Would you please retype, exactly, the lines of the listing below between the line with "wf_lib L → no_faults" and the line with "Lemma plain_name_example : plain_name", inclusive?

### DATA EXTRACT
-*-
(** C1: What is written to a file is what is read from it.  From any good state of the
    library, when nothing outside fails: opening a file, writing any events and closing
    it succeed; opening it again and reading it with any mixture of [evRead] (with arrays
    the events fit in), [evReadAlloc] and [evReadNoCopy] gives the same events in the same
    order, however they were put in blocks and flushed, and the next read reports the end
    of the file. *)
Theorem file_roundtrip (getenv : list Z → option (list Z)) (fuel : nat) (L : lib) (w : world)
    (name : list Z) (evs : list event) (cs : list read_call) :
  wf_lib L → no_faults w → plain_name name → name ≠ [] → (2 ≤ fuel)%nat →
  Forall event_ok evs → evs ≠ [] → Z.of_nat (length evs) ≤ max_events → Forall2 call_ok cs evs →
  ∃ L1 w1 L2 w2,
    write_session getenv fuel L w name evs =
      Ret (S_SUCCESS, map (λ _, S_SUCCESS) evs, S_SUCCESS, L1, w1) ∧
    read_session getenv fuel L1 w1 name cs =
      Ret (S_SUCCESS, map (λ e, (S_SUCCESS, e)) evs, EOF, L2, w2).
Proof.
  intros HL Hw Hn Hne Hf Hev Hevs Hmax Hcs.
  destruct (write_session_ok getenv fuel L w name evs HL Hw Hn Hne ltac:(lia) Hev Hmax)
    as (L1 & w1 & Hws & HL1 & Hw1 & Hfile).
  destruct (Hfile Hevs) as (bs & Hbs & <- & Hok & Hlen). unfold max_events in Hmax.
  destruct (read_session_ok getenv fuel L1 w1 name bs cs HL1 Hw1 Hn ltac:(intros E; by rewrite E in Hevs) Hok Hf ltac:(lia)
              Hbs Hcs) as (L2 & w2 & Hrd).
  by exists L1, w1, L2, w2.
Qed.

(** A world with no files, and three events of which the second is the longest. *)
Definition empty_world : world := World ∅ 1 ∅ ∅ [] [] 0.
Definition some_events : list event := [[1; 0x10]; [3; 0x20; 7; 4294967295]; [2; 0; 5]].
Definition some_calls : list read_call := [Copy 3; Alloc; InPlace].

Lemma no_faults_empty : no_faults empty_world.
Proof. by split. Qed.
Lemma plain_name_example : plain_name (cs "run.dat").
Proof. unfold plain_name. split_and!; try (by vm_compute); apply (bool_decide_unpack _); by vm_compute. Qed.

Lemma file_roundtrip_witness :
  ∃ L1 w1 L2 w2,
    write_session (λ _, None) 2 lib_start empty_world (cs "run.dat") some_events =
      Ret (S_SUCCESS, map (λ _, S_SUCCESS) some_events, S_SUCCESS, L1, w1) ∧
    read_session (λ _, None) 2 L1 w1 (cs "run.dat") some_calls =
      Ret (S_SUCCESS, map (λ e, (S_SUCCESS, e)) some_events, EOF, L2, w2).
Proof.
  apply (file_roundtrip (λ _, None) 2 lib_start empty_world (cs "run.dat") some_events some_calls).
  - by apply wf_start.
  - exact no_faults_empty.
  - exact plain_name_example.
  - discriminate.
  - lia.
  - apply (bool_decide_unpack _). vm_compute. exact I.
  - discriminate.
  - vm_compute. discriminate.
  - repeat constructor; cbn; lia.
Defined.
-*-
### EXERCISE ANSWER
  wf_lib L → no_faults w → plain_name name → name ≠ [] → (2 ≤ fuel)%nat →
  Forall event_ok evs → evs ≠ [] → Z.of_nat (length evs) ≤ max_events → Forall2 call_ok cs evs →
  ∃ L1 w1 L2 w2,
    write_session getenv fuel L w name evs =
      Ret (S_SUCCESS, map (λ _, S_SUCCESS) evs, S_SUCCESS, L1, w1) ∧
    read_session getenv fuel L1 w1 name cs =
      Ret (S_SUCCESS, map (λ e, (S_SUCCESS, e)) evs, EOF, L2, w2).
Proof.
  intros HL Hw Hn Hne Hf Hev Hevs Hmax Hcs.
  destruct (write_session_ok getenv fuel L w name evs HL Hw Hn Hne ltac:(lia) Hev Hmax)
    as (L1 & w1 & Hws & HL1 & Hw1 & Hfile).
  destruct (Hfile Hevs) as (bs & Hbs & <- & Hok & Hlen). unfold max_events in Hmax.
  destruct (read_session_ok getenv fuel L1 w1 name bs cs HL1 Hw1 Hn ltac:(intros E; by rewrite E in Hevs) Hok Hf ltac:(lia)
              Hbs Hcs) as (L2 & w2 & Hrd).
  by exists L1, w1, L2, w2.
Qed.

(** A world with no files, and three events of which the second is the longest. *)
Definition empty_world : world := World ∅ 1 ∅ ∅ [] [] 0.
Definition some_events : list event := [[1; 0x10]; [3; 0x20; 7; 4294967295]; [2; 0; 5]].
Definition some_calls : list read_call := [Copy 3; Alloc; InPlace].

Lemma no_faults_empty : no_faults empty_world.
Proof. by split. Qed.
Lemma plain_name_example : plain_name (cs "run.dat").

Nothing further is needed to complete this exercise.